(Extracted data entries):
┄┄┄┄┄┄┄┄┄┄
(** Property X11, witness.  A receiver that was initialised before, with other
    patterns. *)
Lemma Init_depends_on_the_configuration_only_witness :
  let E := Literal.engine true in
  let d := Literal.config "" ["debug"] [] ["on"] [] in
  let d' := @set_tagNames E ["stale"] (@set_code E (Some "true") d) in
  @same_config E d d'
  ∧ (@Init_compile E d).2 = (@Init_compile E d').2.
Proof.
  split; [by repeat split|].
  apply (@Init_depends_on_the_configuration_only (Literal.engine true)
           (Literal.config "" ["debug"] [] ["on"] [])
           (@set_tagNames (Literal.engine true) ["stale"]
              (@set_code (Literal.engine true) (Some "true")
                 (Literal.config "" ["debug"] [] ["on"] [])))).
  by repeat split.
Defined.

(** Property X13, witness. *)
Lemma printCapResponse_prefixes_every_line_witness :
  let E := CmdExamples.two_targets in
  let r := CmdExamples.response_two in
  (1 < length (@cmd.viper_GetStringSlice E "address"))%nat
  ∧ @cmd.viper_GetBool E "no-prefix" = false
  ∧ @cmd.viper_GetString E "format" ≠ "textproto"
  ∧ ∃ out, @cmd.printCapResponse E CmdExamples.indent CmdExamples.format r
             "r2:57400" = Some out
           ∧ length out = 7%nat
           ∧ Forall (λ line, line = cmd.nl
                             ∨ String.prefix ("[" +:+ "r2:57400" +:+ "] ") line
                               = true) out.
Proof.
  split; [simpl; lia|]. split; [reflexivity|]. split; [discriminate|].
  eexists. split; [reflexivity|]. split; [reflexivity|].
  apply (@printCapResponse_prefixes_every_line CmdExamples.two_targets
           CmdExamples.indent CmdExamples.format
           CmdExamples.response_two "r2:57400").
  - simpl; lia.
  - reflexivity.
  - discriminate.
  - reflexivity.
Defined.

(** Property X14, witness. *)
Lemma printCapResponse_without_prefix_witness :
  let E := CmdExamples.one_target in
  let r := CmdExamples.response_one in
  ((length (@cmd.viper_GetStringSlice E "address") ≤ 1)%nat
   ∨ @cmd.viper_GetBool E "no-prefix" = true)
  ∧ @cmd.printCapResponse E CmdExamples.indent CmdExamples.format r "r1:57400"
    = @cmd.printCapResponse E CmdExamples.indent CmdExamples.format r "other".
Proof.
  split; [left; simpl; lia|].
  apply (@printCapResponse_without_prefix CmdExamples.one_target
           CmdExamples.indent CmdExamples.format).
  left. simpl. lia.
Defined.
┄┄┄┄┄┄┄┄┄┄
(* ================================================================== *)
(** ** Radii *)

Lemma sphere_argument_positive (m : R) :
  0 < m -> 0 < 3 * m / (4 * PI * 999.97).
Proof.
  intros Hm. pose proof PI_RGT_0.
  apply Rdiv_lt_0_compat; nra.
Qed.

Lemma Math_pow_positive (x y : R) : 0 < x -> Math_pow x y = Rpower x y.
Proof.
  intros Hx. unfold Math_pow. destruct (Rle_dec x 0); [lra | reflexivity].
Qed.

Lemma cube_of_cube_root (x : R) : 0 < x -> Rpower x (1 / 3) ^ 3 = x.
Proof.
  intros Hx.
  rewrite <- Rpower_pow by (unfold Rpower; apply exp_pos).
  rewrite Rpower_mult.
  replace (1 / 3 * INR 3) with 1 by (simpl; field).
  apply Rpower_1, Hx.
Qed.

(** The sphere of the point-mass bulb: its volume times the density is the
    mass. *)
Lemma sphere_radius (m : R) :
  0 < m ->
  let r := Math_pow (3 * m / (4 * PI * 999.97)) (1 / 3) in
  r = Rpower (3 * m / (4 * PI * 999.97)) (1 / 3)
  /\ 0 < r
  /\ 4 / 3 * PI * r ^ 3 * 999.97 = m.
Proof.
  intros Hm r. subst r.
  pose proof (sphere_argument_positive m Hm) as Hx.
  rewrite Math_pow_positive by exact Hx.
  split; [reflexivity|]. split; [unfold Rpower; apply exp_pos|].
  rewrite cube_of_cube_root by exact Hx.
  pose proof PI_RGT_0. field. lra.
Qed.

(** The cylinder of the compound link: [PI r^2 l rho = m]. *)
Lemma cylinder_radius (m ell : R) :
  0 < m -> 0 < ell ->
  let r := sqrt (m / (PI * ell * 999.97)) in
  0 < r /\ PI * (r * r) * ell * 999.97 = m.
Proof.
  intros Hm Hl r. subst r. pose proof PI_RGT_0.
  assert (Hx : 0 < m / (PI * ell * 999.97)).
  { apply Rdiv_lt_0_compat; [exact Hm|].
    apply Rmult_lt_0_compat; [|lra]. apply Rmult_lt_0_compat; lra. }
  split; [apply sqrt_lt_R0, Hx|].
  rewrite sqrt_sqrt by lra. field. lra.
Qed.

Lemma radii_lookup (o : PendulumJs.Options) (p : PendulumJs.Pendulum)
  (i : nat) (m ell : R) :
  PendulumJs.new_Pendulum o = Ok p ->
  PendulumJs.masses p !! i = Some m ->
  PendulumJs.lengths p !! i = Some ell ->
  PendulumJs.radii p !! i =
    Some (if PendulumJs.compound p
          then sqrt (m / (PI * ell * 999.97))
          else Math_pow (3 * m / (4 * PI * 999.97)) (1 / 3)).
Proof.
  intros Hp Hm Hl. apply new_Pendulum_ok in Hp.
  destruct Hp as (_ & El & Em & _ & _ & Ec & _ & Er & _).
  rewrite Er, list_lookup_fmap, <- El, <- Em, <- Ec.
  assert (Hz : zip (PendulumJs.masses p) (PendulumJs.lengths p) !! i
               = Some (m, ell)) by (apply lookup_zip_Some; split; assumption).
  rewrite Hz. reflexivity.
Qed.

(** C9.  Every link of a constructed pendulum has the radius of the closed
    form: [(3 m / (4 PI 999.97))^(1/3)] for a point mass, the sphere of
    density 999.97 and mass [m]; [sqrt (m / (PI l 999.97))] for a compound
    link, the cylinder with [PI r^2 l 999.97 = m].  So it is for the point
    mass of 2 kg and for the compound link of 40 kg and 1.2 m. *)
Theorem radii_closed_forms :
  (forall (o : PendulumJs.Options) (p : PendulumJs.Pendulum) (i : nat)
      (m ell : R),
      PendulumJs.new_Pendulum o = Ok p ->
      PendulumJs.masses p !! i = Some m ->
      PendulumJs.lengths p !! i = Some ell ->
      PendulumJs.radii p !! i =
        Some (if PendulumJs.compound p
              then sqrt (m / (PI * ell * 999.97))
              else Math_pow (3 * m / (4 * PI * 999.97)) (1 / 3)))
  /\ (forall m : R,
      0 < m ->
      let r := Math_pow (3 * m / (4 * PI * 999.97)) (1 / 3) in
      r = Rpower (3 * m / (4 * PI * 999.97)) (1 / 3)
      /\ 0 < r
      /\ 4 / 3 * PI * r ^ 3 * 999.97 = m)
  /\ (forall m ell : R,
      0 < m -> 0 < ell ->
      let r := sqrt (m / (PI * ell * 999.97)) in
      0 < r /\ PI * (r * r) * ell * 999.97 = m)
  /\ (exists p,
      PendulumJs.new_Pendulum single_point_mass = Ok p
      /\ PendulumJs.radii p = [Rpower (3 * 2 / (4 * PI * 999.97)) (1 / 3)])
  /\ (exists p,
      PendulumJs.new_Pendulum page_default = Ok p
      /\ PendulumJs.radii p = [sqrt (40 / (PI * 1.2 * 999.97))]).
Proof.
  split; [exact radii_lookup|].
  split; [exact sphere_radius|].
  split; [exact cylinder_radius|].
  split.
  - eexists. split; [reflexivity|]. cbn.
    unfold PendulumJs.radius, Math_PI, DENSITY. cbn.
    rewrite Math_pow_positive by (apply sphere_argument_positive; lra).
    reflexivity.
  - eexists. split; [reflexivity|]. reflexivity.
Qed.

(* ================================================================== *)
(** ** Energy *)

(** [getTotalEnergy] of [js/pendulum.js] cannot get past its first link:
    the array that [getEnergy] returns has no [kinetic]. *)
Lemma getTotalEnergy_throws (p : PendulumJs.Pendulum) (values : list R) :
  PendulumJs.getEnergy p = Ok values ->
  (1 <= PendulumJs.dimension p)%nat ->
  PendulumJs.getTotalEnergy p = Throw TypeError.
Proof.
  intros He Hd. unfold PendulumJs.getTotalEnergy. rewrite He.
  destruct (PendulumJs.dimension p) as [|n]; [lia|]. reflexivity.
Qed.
┄┄┄┄┄┄┄┄┄┄
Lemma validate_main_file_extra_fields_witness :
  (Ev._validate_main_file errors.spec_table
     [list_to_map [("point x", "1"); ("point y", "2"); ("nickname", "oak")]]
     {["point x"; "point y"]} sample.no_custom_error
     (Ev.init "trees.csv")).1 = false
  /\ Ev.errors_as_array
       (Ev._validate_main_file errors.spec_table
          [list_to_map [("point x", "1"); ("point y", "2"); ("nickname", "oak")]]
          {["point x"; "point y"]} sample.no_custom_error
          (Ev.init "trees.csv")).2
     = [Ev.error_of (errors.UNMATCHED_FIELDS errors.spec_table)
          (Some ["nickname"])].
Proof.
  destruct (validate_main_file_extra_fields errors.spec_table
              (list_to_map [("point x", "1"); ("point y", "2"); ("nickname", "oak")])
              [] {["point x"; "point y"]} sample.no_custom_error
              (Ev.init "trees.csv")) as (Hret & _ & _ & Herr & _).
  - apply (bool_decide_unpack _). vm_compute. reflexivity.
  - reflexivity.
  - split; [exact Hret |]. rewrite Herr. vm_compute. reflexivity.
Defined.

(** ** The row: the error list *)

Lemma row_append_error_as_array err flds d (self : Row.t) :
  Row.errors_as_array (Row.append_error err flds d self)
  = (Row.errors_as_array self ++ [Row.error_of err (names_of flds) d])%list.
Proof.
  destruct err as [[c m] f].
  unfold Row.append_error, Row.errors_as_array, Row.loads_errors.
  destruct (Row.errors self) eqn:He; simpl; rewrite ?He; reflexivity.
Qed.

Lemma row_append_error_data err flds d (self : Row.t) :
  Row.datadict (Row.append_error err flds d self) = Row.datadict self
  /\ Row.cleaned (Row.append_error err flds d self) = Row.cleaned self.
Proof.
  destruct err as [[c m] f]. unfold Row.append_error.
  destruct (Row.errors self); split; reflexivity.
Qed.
┄┄┄┄┄┄┄┄┄┄
(TASK GOAL):
Please copy the lines above from the line with "(** Property X11, witness." up to and including the line with "let d := Literal.config", exactly as written and with nothing else.

(RESULT):
(** Property X11, witness.  A receiver that was initialised before, with other
    patterns. *)
Lemma Init_depends_on_the_configuration_only_witness :
  let E := Literal.engine true in
  let d := Literal.config "" ["debug"] [] ["on"] [] in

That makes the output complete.